Axelrod’s botanist friend at UC Davis, Michael Barbour, thought creosote bush might have migrated from South America in a semiarid “transtropic scrub”: “Outlying pockets of Larrea in southern Mexico, in Chile, and in Peru intimate a historically wider range for Larrea. Minor bits of information sharpen that intimation.” Barbour observed that North American creosote bush seedling leaves tend to have three or more leaflets instead of two as with mature plants. Since South American nondesert species have three or more leaflets, this implied that our species’ ancestor might have spread north with “trans-tropic scrub” and then adapted to desert. “Stebbins (1952) believes that one of the consequences of adaptation to aridity for plants with compound leaves is a reduction in leaflet number,” wrote Barbour.
Axelrod disagreed:
The meager fossil record does not provide evidence for an arid corridor during the Tertiary. . . . Prior to the Pleistocene, arid areas were much smaller, less severe, and more widely separated than at present. Hence the concept of a “trans-tropic scrub” (Barbour, 1969), from which the present ranges of taxa such as Larrea may have developed, is unsupported by any evidence. The idea that relatively long ‘jumps’ are involved in the establishment of the North-South American desert disjuncts is in agreement with the observations that (1.) they constitute only a small proportion of their respective floras, (2.) the animals associated with them in their disjunct areas are almost entirely different and (3.) they are mainly self-compatible [able to pollinate themselves].

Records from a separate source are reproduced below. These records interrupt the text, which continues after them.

(* ===== verification/Spike.v ===== *)
(** * The crypto check

    [server/crypto-spike/src/main.rs] drives the client core's cryptography the
    way the server does and reports the size of every value that crosses the
    wire.  A failed [expect] or assertion is [None]. *)

From S2P Require Import Prelude Utf8 Net Algorithm Primitives HybridKem CoreWire CoreClient.

Section spike.
Context `{P : Primitives}.

(** The first eight bytes, two hexadecimal digits each. *)
Definition hex8 (l : bytes) : bytes :=
  concat (map (fun b => [hex_digit (b2z b / 16); hex_digit (b2z b mod 16)]) (take 8 l)).

(** What [exercise] prints. *)
Record report : Set := {
  r_name : string;
  r_secret_len : Z;
  r_first8 : bytes;
  r_x25519_pub : Z;
  r_mlkem_pub : Z;
  r_ciphertext : Z;
  r_signature : Z;
  r_transcript : Z
}.

(** What [exercise] draws, in order. *)
Record spike_draws := {
  sp_client_x : arr 32;
  sp_client_kem : kem_entropy;
  sp_seed : arr 32;
  sp_server_x : arr 32;
  sp_server_kem : kem_entropy;
  sp_client_nonce : arr 32;
  sp_server_nonce : arr 32
}.

Definition exercise (K : KemParams) (level : MlKemLevel) (d : spike_draws) : option report :=
  let name := name level in
  let client_keys := generate_client_keypairs K (sp_client_x d) (sp_client_kem d) in
  let server_identity := ServerAuthenticator_generate (sp_seed d) in
  server_result ← ok (server_encapsulate (x25519_public client_keys) (mlkem_public client_keys)
    (sp_server_x d) (sp_server_kem d));
  let transcript := build_handshake_transcript (String.list_byte_of_string name)
    (generate_nonce (sp_client_nonce d)) (generate_nonce (sp_server_nonce d)) client_keys
    (HybridKem.server_x25519_public server_result) (ciphertext server_result) in
  let signature := sign server_identity transcript in
  let authentic := verify (verifying_key server_identity) transcript signature in
  if negb authentic then None else
  client_secret ← ok (client_decapsulate client_keys (HybridKem.server_x25519_public server_result)
    (ciphertext server_result));
  if negb (bool_decide (client_secret = hybrid_secret server_result)) then None else
  let x25519_pub := len (arr_list (x25519_public client_keys)) in
  let mlkem_pub := len (arr_list (ek_as_bytes (mlkem_public client_keys))) in
  let ciphertext := len (arr_list (ciphertext server_result)) in
  let sig_len := len (arr_list (sig_encode signature)) in
  Some {| r_name := name; r_secret_len := len (arr_list client_secret); r_first8 := hex8 (arr_list client_secret);
          r_x25519_pub := x25519_pub; r_mlkem_pub := mlkem_pub; r_ciphertext := ciphertext;
          r_signature := sig_len; r_transcript := len transcript |}.

(** The loop over core's own helper. *)
Fixpoint drive_local (runs : list (MlKemLevel * local_draws)) : option unit :=
  match runs with
  | [] => Some tt
  | (level, d) :: runs =>
      secret ← ok (run_local_authenticated_handshake level d);
      if negb (len (arr_list secret) =? 32) then None else drive_local runs
  end.

Definition main (d512 d768 d1024 : spike_draws) (l512 l768 l1024 : local_draws) :
    option (list report) :=
  r512 ← exercise P512 MlKem512 d512;
  r768 ← exercise P768 MlKem768 d768;
  r1024 ← exercise P1024 MlKem1024 d1024;
  _ ← drive_local [(MlKem512, l512); (MlKem768, l768); (MlKem1024, l1024)];
  Some [r512; r768; r1024].

(** ** Properties *)

(** The sizes that the wire format assumes. *)
Definition sizes (level : MlKemLevel) (first8 : bytes) : report :=
  {| r_name := name level; r_secret_len := 32; r_first8 := first8; r_x25519_pub := 32;
     r_mlkem_pub := mlkem_pub_len level; r_ciphertext := ciphertext_len level;
     r_signature := SIGNATURE_LEN;
     r_transcript := 158 + mlkem_pub_len level + ciphertext_len level + (if decide (level = MlKem1024) then 1 else 0) |}.

Context `{L : !PrimitiveLaws P}.

Lemma exercise_sizes level d :
  exists secret : arr 32, exercise (core_params level) level d = Some (sizes level (hex8 (arr_list secret))).
Proof.
  unfold exercise.
  destruct (exchange_agrees (core_params level) (sp_client_x d) (sp_client_kem d) (sp_server_x d) (sp_server_kem d))
    as (s & Hs & Hc). rewrite Hs. cbn [ok mbind option_bind].
  unfold verify, verifying_key, sign. rewrite dsa_correct. cbn [negb]. rewrite Hc. cbn [ok mbind option_bind].
  rewrite bool_decide_true by done. cbn [negb]. exists (hybrid_secret s).
  unfold build_handshake_transcript. rewrite transcript_app. unfold sizes. rewrite !len_app, !arr_len.
  rewrite core_ek_len, core_ct_len. by destruct level.
Qed.

(** The check passes whatever it draws: no handshake of any level takes an
    error branch or disagrees, and the reported sizes are the ones the wire
    format is laid out for. *)
Theorem spike_passes d512 d768 d1024 l512 l768 l1024 :
  exists s512 s768 s1024 : arr 32,
    main d512 d768 d1024 l512 l768 l1024 =
      Some [sizes MlKem512 (hex8 (arr_list s512)); sizes MlKem768 (hex8 (arr_list s768));
            sizes MlKem1024 (hex8 (arr_list s1024))].
Proof.
  destruct (exercise_sizes MlKem512 d512) as (s512 & H1), (exercise_sizes MlKem768 d768) as (s768 & H2),
    (exercise_sizes MlKem1024 d1024) as (s1024 & H3).
  exists s512, s768, s1024. unfold main. simpl in H1, H2, H3. rewrite H1, H2, H3. cbn [mbind option_bind].
  assert (Hd : forall runs, drive_local runs = Some tt).
  { induction runs as [|[l d] runs IH]; [done|]. cbn [drive_local].
    destruct (local_handshake_succeeds l d) as (K & dh & k & ct & -> & _). cbn [ok mbind option_bind].
    by rewrite arr_len. }
  by rewrite Hd.
Qed.

End spike.

Definition sample_spike : spike_draws (P := Toy.prims) :=
  @Build_spike_draws Toy.prims (arr_fill 32 x01) (arr_fill 32 x02 : arr 32) (arr_fill 32 x03)
    (arr_fill 32 x04) (arr_fill 32 x05 : arr 32) (arr_fill 32 x06) (arr_fill 32 x07).

Lemma spike_passes_witness :
  exists rs, main sample_spike sample_spike sample_spike sample_draws sample_draws sample_draws = Some rs /\
    length rs = 3%nat.
Proof.
  edestruct (spike_passes (L := Toy.laws) sample_spike sample_spike sample_spike sample_draws sample_draws
    sample_draws) as (s1 & s2 & s3 & H).
  eexists. split; [exact H | reflexivity].
Defined.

North American wood rat middens have yet to prove Darwin’s dispersal theory by disgorging a migratory bird mummy with South American creosote bush seeds in its crop. Given their fifty-thousand-year dating limit, middens don’t prove ideas of slower dispersal either. Without further evidence, California creosote bush origins are likely to remain obscure. But despite such limitations, and although their fossil preparation technique is not in the best of taste, wood rats have been surprisingly helpful scientific partners in revealing some of the desert’s past.